Op-ed: Don’t kill the queen

Image of a bumblebee on a flower
Bumblebees are even better pollinators than honey bees. Eduardo Goody/Unsplash

By Bob Heath
Volunteer pollinator specialist and professor emeritus of Kent State University

Big, black and buzzing busily about your spring flowers, these bumble bees deserve regal respect. They’re queens in search of a place to build their palace. Actually, they’ll dig their palatial nest in the ground, usually under some dried leaves from last fall. Once they begin to dig their summer nest they also begin to collect pollen, roll it into a ball and lay an egg on it, which will become her first daughters. But these daughters aren’t princesses, they’re more like vassals, female worker bees doing all of the yard work for the queen.  

Once the daughters can carry nectar and pollen back to the nest (usually around mid-May), the queen will never leave the nest and will die in November. A bumble bee ground nest usually contains several hundred to a thousand worker bees.

Bumble bees are among the best pollinators around — even better than honey bees. They can pollinate many different species and genera of flowers, actively pollinating gardens and crops from April through mid-October. They work all day long, often visiting flowers after other bees have “closed shop” for the day. That’s because they can work in dim light as well as bright sunlight. They can even explore life in the woods, where most bees fear to fly. 

If you like to grow tomatoes, peppers, egg plants and blueberries, you’ll love bumble bees. Those crops require “buzz pollination.” In buzz pollination the bumble bee unhooks its wings from its flight muscles, then grabs onto the flower and “shakes and shivers” the pollen loose — vibrating its muscles and making a big buzzing sound. It’s one of the things bumble bees can do that honey bees can’t. Another is their ability to work in greenhouses, undisturbed by an environment that confuses other bees. 

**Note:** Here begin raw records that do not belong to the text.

(* ===== verification/GeArith.v ===== *)
(** * The point formulas compute the group law

    What it means for a ge_p2, ge_p3, ge_p1p1, ge_cached or ge_precomp to represent a point of
    the curve, and one lemma per formula of ge.c: bounds respected, no exceptional case, the sum
    or double represented. *)

From Stdlib Require Import ZArith Lia List Bool Field Zmod.Zmod.
From S2P Require Import Prelude Machine Bytes Fe FeArith FeBytes FePow Prime Edwards Precomp Ge.
Import ListNotations.

(** ** Field elements in the abstract field *)

Definition Phi (f : fe) : F := toF (fe_val f).

(** [h] has limbs within [b] and stands for [v]. *)
Definition frep (b : Z) (v : F) (h : fe) : Prop := fe_bnd b h /\ Phi h = v.

Lemma represents_frep (b v : Z) (h : fe) : represents b v h -> frep b (toF v) h.
Proof. intros [B E]; split; [exact B | now apply toF_eq]. Qed.

Lemma frep_weaken (b c : Z) (v : F) (h : fe) : frep b v h -> (b <=? c)%Z = true -> frep c v h.
Proof. intros [B E] L; split; [exact (fe_bnd_weaken _ _ _ B L) | exact E]. Qed.

Lemma frep_mul (a b : Z) (v w : F) (f g : fe) :
  frep a v f -> frep b w g -> (a <=? b_in)%Z = true -> (b <=? b_in)%Z = true ->
  frep b_mul (v * w) (fe_mul f g).
Proof.
  intros [Bf <-] [Bg <-] La Lb; unfold Phi; rewrite <- toF_mul; apply represents_frep, fe_mul_spec;
    eapply fe_bnd_weaken; eassumption.
Qed.

Lemma frep_sq (a : Z) (v : F) (f : fe) : frep a v f -> (a <=? b_in)%Z = true ->
  frep b_mul (v * v) (fe_sq f).
Proof.
  intros [Bf <-] La; unfold Phi; rewrite <- toF_mul; apply represents_frep, fe_sq_spec.
  eapply fe_bnd_weaken; eassumption.
Qed.

Lemma frep_sq2 (a : Z) (v : F) (f : fe) : frep a v f -> (a <=? b_in)%Z = true ->
  frep b_mul ((1 + 1) * (v * v)) (fe_sq2 f).
Proof.
  intros [Bf <-] La; unfold Phi; rewrite <- toF_mul.
  replace ((1 + 1) * toF (fe_val f * fe_val f)) with (toF (2 * (fe_val f * fe_val f)))
    by (rewrite (toF_mul 2); reflexivity).
  apply represents_frep, fe_sq2_spec; eapply fe_bnd_weaken; eassumption.
Qed.

Lemma frep_add (a b c : Z) (v w : F) (f g : fe) :
  frep a v f -> frep b w g -> ((a + b =? c) && (2 * c <? 2 ^ 31))%Z = true ->
  frep c (v + w) (fe_add f g).
Proof.
  rewrite andb_true_iff, Z.eqb_eq, Z.ltb_lt; intros [Bf <-] [Bg <-] [<- L].
  destruct (fe_add_spec _ _ _ _ Bf Bg L) as [B E]; split; [exact B|].
  unfold Phi; now rewrite E, toF_add.
Qed.

Lemma frep_sub (a b c : Z) (v w : F) (f g : fe) :
  frep a v f -> frep b w g -> ((a + b =? c) && (2 * c <? 2 ^ 31))%Z = true ->
  frep c (v - w) (fe_sub f g).
Proof.
  rewrite andb_true_iff, Z.eqb_eq, Z.ltb_lt; intros [Bf <-] [Bg <-] [<- L].
  destruct (fe_sub_spec _ _ _ _ Bf Bg L) as [B E]; split; [exact B|].
  unfold Phi; now rewrite E, toF_sub.
Qed.

Lemma frep_neg (a : Z) (v : F) (f : fe) : frep a v f -> (2 * a <? 2 ^ 31)%Z = true ->
  frep a (- v) (fe_neg f).
Proof.
  rewrite Z.ltb_lt; intros [Bf <-] L; destruct (fe_neg_spec _ _ Bf L) as [B E]; split; [exact B|].
  unfold Phi; now rewrite E, toF_opp.
Qed.

Lemma fe_copy_id (f : fe) : fe_copy f = f.
Proof. now destruct f. Qed.

(** A concrete element. *)
Lemma frep_const (b : Z) (f : fe) : fe_bndb b f = true -> frep b (Phi f) f.
Proof. intros H; split; [now apply fe_bndb_spec | reflexivity]. Qed.

Lemma Phi_0 : Phi fe_0 = 0.
Proof. apply Zmod.eqb_eq; vm_compute; reflexivity. Qed.

Lemma Phi_1 : Phi fe_1 = 1.
Proof. apply Zmod.eqb_eq; vm_compute; reflexivity. Qed.

Lemma Phi_d : Phi ge_d = d.
Proof. apply Zmod.eqb_eq; vm_compute; reflexivity. Qed.

Lemma Phi_d2 : Phi d2 = d + d.
Proof. apply Zmod.eqb_eq; vm_compute; reflexivity. Qed.

(** One binding of a formula: from what the operands stand for to what the result does. *)
Ltac frep_of f := lazymatch goal with H : frep _ _ f |- _ => H end.

(** Further operations, for the files that need them. *)
Ltac fe_fact_more e := fail.

Ltac fe_fact e :=
  lazymatch e with
  | fe_mul ?f ?g =>
      let H := frep_of f in let K := frep_of g in
      constr:(frep_mul _ _ _ _ f g H K eq_refl eq_refl)
  | fe_sq ?f => let H := frep_of f in constr:(frep_sq _ _ f H eq_refl)
  | fe_sq2 ?f => let H := frep_of f in constr:(frep_sq2 _ _ f H eq_refl)
  | fe_neg ?f => let H := frep_of f in constr:(frep_neg _ _ f H eq_refl)
  | fe_add ?f ?g =>
      let H := frep_of f in let K := frep_of g in
      lazymatch type of H with frep ?a ?v _ => lazymatch type of K with frep ?b ?w _ =>
        let c := eval vm_compute in (a + b)%Z in constr:(frep_add a b c v w f g H K eq_refl) end end
  | fe_sub ?f ?g =>
      let H := frep_of f in let K := frep_of g in
      lazymatch type of H with frep ?a ?v _ => lazymatch type of K with frep ?b ?w _ =>
        let c := eval vm_compute in (a + b)%Z in constr:(frep_sub a b c v w f g H K eq_refl) end end
  | _ => fe_fact_more e
  end.

Ltac fe_step :=
  step_def;
  lazymatch goal with
  | E : ?t = ?e |- _ =>
      let P := fresh "R" t in
      let pf := fe_fact e in
      pose proof pf as P; rewrite <- E in P; clear E
  end.

(** ** Representations of a point *)

Definition is_p2 (P : point) (h : ge_p2) : Prop :=
  exists z, z <> 0 /\ frep b_red (px P * z) (p2_X h) /\ frep b_red (py P * z) (p2_Y h) /\
    frep b_red z (p2_Z h).

Definition is_p3 (P : point) (h : ge_p3) : Prop :=
  exists z, z <> 0 /\ frep b_red (px P * z) (p3_X h) /\ frep b_red (py P * z) (p3_Y h) /\
    frep b_red z (p3_Z h) /\ frep b_red (px P * py P * z) (p3_T h).

Definition is_p1p1 (P : point) (h : ge_p1p1) : Prop :=
  exists z t, z <> 0 /\ t <> 0 /\ frep b_in (px P * z) (p1_X h) /\ frep b_in (py P * t) (p1_Y h) /\
    frep b_in z (p1_Z h) /\ frep b_in t (p1_T h).

Definition is_cached (P : point) (c : ge_cached) : Prop :=
  exists z, z <> 0 /\ frep 36909874 (py P * z + px P * z) (YplusX c) /\
    frep 36909874 (py P * z - px P * z) (YminusX c) /\
    frep b_red z (ca_Z c) /\ frep b_mul (px P * py P * z * (d + d)) (T2d c).

Definition is_precomp (P : point) (c : ge_precomp) : Prop :=
  frep b_red (py P + px P) (yplusx c) /\ frep b_red (py P - px P) (yminusx c) /\
  frep b_red ((d + d) * px P * py P) (xy2d c).

Lemma frep_eq (a c : Z) (v w : F) (h : fe) :
  frep a v h -> (a <=? c)%Z = true -> v = w -> frep c w h.
Proof. intros H L <-; now apply (frep_weaken a). Qed.

Lemma nonzero_mul (a b : F) : a <> 0 -> b <> 0 -> a * b <> 0.
Proof. intros Na Nb E; apply F_integral in E; destruct E; contradiction. Qed.

Ltac nonzero_tac :=
  lazymatch goal with
  | |- 1 + 1 <> 0 => exact two_nonzero
  | |- _ * _ <> 0 => apply nonzero_mul; nonzero_tac
  | N : ?x <> 0 |- ?x <> 0 => exact N
  end.

(** Finishes a formula: every coordinate is known, up to an identity of the field. *)
Ltac coordinate_tac :=
  lazymatch goal with
  | R : frep ?a ?v ?f |- frep _ _ ?f =>
      apply (frep_eq a _ v _ f R); [reflexivity | try (unfold add_x, add_y; field; auto)]
  end.

(** ** Additions and doublings *)

(** Runs a formula that ends in a ge_p1p1 with the denominators [z] and [t]. *)
Ltac formula_tac z t :=
  exists z, t; splits; cbn [p1_X p1_Y p1_Z p1_T px py padd popp];
  [nonzero_tac | nonzero_tac | coordinate_tac | coordinate_tac | coordinate_tac | coordinate_tac].

Section Additions.
Context (P Q : point) (p : ge_p3) (Hp : is_p3 P p).
Let m := d * px P * px Q * py P * py Q.

Lemma sum_denominators : 1 + d * px P * px Q * py P * py Q <> 0 /\
  1 - d * px P * px Q * py P * py Q <> 0.
Proof. exact (complete _ _ _ _ (point_on P) (point_on Q)). Qed.

Lemma difference_denominators : 1 + d * px P * - px Q * py P * py Q <> 0 /\
  1 - d * px P * - px Q * py P * py Q <> 0.
Proof. exact (complete _ _ _ _ (point_on P) (point_on (popp Q))). Qed.

Lemma ge_add_spec (q : ge_cached) : is_cached Q q -> is_p1p1 (padd P Q) (ge_add p q).
Proof.
  destruct Hp as (z1 & N1 & X1 & Y1 & Z1 & T1); intros (z2 & N2 & Yp & Ym & Z2 & T2).
  destruct sum_denominators as [Np Nm].
  change (holds (is_p1p1 (padd P Q)) (ge_add p q)); enter ge_add; repeat fe_step.
  formula_tac ((1 + 1) * z1 * z2 * (1 + d * px P * px Q * py P * py Q))
    ((1 + 1) * z1 * z2 * (1 - d * px P * px Q * py P * py Q)).
Qed.

Lemma ge_sub_spec (q : ge_cached) : is_cached Q q -> is_p1p1 (padd P (popp Q)) (ge_sub p q).
Proof.
  destruct Hp as (z1 & N1 & X1 & Y1 & Z1 & T1); intros (z2 & N2 & Yp & Ym & Z2 & T2).
  destruct difference_denominators as [Np Nm].
  change (holds (is_p1p1 (padd P (popp Q))) (ge_sub p q)); enter ge_sub; repeat fe_step.
  formula_tac ((1 + 1) * z1 * z2 * (1 + d * px P * - px Q * py P * py Q))
    ((1 + 1) * z1 * z2 * (1 - d * px P * - px Q * py P * py Q)).
Qed.

Lemma ge_madd_spec (q : ge_precomp) : is_precomp Q q -> is_p1p1 (padd P Q) (ge_madd p q).
Proof.
  destruct Hp as (z1 & N1 & X1 & Y1 & Z1 & T1); intros (Yp & Ym & T2).
  destruct sum_denominators as [Np Nm].
  change (holds (is_p1p1 (padd P Q)) (ge_madd p q)); enter ge_madd; repeat fe_step.
  formula_tac ((1 + 1) * z1 * (1 + d * px P * px Q * py P * py Q))
    ((1 + 1) * z1 * (1 - d * px P * px Q * py P * py Q)).
Qed.

Lemma ge_msub_spec (q : ge_precomp) : is_precomp Q q -> is_p1p1 (padd P (popp Q)) (ge_msub p q).
Proof.
  destruct Hp as (z1 & N1 & X1 & Y1 & Z1 & T1); intros (Yp & Ym & T2).
  destruct difference_denominators as [Np Nm].
  change (holds (is_p1p1 (padd P (popp Q))) (ge_msub p q)); enter ge_msub; repeat fe_step.
  formula_tac ((1 + 1) * z1 * (1 + d * px P * - px Q * py P * py Q))
    ((1 + 1) * z1 * (1 - d * px P * - px Q * py P * py Q)).
Qed.
End Additions.

Lemma double_y2 (P : point) :
  py P * py P = 1 + d * (px P * px P) * (py P * py P) + px P * px P.
Proof.
  pose proof (point_on P) as H; unfold on_curve in H.
  transitivity (- (px P * px P) + py P * py P + px P * px P); [ring | now rewrite H].
Qed.

Lemma ge_p2_dbl_spec (P : point) (p : ge_p2) : is_p2 P p -> is_p1p1 (padd P P) (ge_p2_dbl p).
Proof.
  intros (z & N & X & Y & Z); destruct (sum_denominators P P) as [Np Nm].
  pose proof (double_y2 P) as E.
  change (holds (is_p1p1 (padd P P)) (ge_p2_dbl p)); enter ge_p2_dbl; repeat fe_step.
  exists (z * z * (1 + d * px P * px P * py P * py P)), (z * z * (1 - d * px P * px P * py P * py P)).
  splits; cbn [p1_X p1_Y p1_Z p1_T px py padd]; [nonzero_tac | nonzero_tac | ..].
  all: coordinate_tac.
  - transitivity (z * z * (py P * py P) - z * z * (px P * px P)); [ring | rewrite E; ring].
  - transitivity ((1 + 1) * (z * z) - (z * z * (py P * py P) - z * z * (px P * px P)));
      [ring | rewrite E; ring].
Qed.

(** ** Conversions *)

Ltac product_coordinate H K :=
  refine (frep_eq b_mul b_red _ _ _ (frep_mul _ _ _ _ _ _ H K eq_refl eq_refl) eq_refl _); ring.

Lemma ge_p1p1_to_p2_spec (P : point) (p : ge_p1p1) : is_p1p1 P p -> is_p2 P (ge_p1p1_to_p2 p).
Proof.
  intros (z & t & Nz & Nt & X & Y & Z & T); exists (z * t); unfold ge_p1p1_to_p2.
  splits; cbn [p2_X p2_Y p2_Z]; [nonzero_tac | ..].
  - product_coordinate X T.
  - product_coordinate Y Z.
  - product_coordinate Z T.
Qed.

Lemma ge_p1p1_to_p3_spec (P : point) (p : ge_p1p1) : is_p1p1 P p -> is_p3 P (ge_p1p1_to_p3 p).
Proof.
  intros (z & t & Nz & Nt & X & Y & Z & T); exists (z * t); unfold ge_p1p1_to_p3.
  splits; cbn [p3_X p3_Y p3_Z p3_T]; [nonzero_tac | ..].
  - product_coordinate X T.
  - product_coordinate Y Z.
  - product_coordinate Z T.
  - product_coordinate X Y.
Qed.

Lemma ge_p3_to_p2_spec (P : point) (p : ge_p3) : is_p3 P p -> is_p2 P (ge_p3_to_p2 p).
Proof.
  intros (z & N & X & Y & Z & T); exists z; unfold ge_p3_to_p2; cbn [p2_X p2_Y p2_Z].
  rewrite !fe_copy_id; auto.
Qed.

Lemma ge_p3_dbl_spec (P : point) (p : ge_p3) : is_p3 P p -> is_p1p1 (padd P P) (ge_p3_dbl p).
Proof. intros H; apply ge_p2_dbl_spec, ge_p3_to_p2_spec, H. Qed.

Lemma ge_p3_to_cached_spec (P : point) (p : ge_p3) : is_p3 P p -> is_cached P (ge_p3_to_cached p).
Proof.
  intros (z & N & X & Y & Z & T); exists z; unfold ge_p3_to_cached.
  cbn [YplusX YminusX ca_Z T2d]; rewrite fe_copy_id; splits; auto.
  - exact (frep_add b_red b_red 36909874 _ _ _ _ Y X eq_refl).
  - exact (frep_sub b_red b_red 36909874 _ _ _ _ Y X eq_refl).
  - rewrite <- Phi_d2; exact (frep_mul b_red b_red _ _ _ _ T (frep_const b_red d2 eq_refl) eq_refl eq_refl).
Qed.

Lemma frep_0 : frep b_red 0 fe_0.
Proof. rewrite <- Phi_0; now apply frep_const. Qed.

Lemma frep_1 : frep b_red 1 fe_1.
Proof. rewrite <- Phi_1; now apply frep_const. Qed.

Lemma one_nonzero : 1 <> 0 :> F.
Proof. now apply F_neq. Qed.

Lemma ge_p3_0_spec : is_p3 pzero ge_p3_0.
Proof.
  exists 1; splits; cbn [px py pzero p3_X p3_Y p3_Z p3_T ge_p3_0]; [exact one_nonzero|..].
  - refine (frep_eq b_red b_red _ _ _ frep_0 eq_refl _); ring.
  - refine (frep_eq b_red b_red _ _ _ frep_1 eq_refl _); ring.
  - exact frep_1.
  - refine (frep_eq b_red b_red _ _ _ frep_0 eq_refl _); ring.
Qed.

Lemma ge_p2_0_spec : is_p2 pzero ge_p2_0.
Proof. exact (ge_p3_to_p2_spec _ _ ge_p3_0_spec). Qed.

Remember, it’s not the queen bumble bee doing all that work; it’s her many daughters working in your garden. The queen is in her nest laying eggs that become her daughters. Killing the queen at this time of the year is equivalent to killing all her offspring in one fell swoop. So don’t kill the queen! She looks big and threatening, but she won’t sting you, and she doesn’t bite. When you see her, just relax and start thinking of all those tomatoes you’ll enjoy later on after her daughters have buzzed about your garden.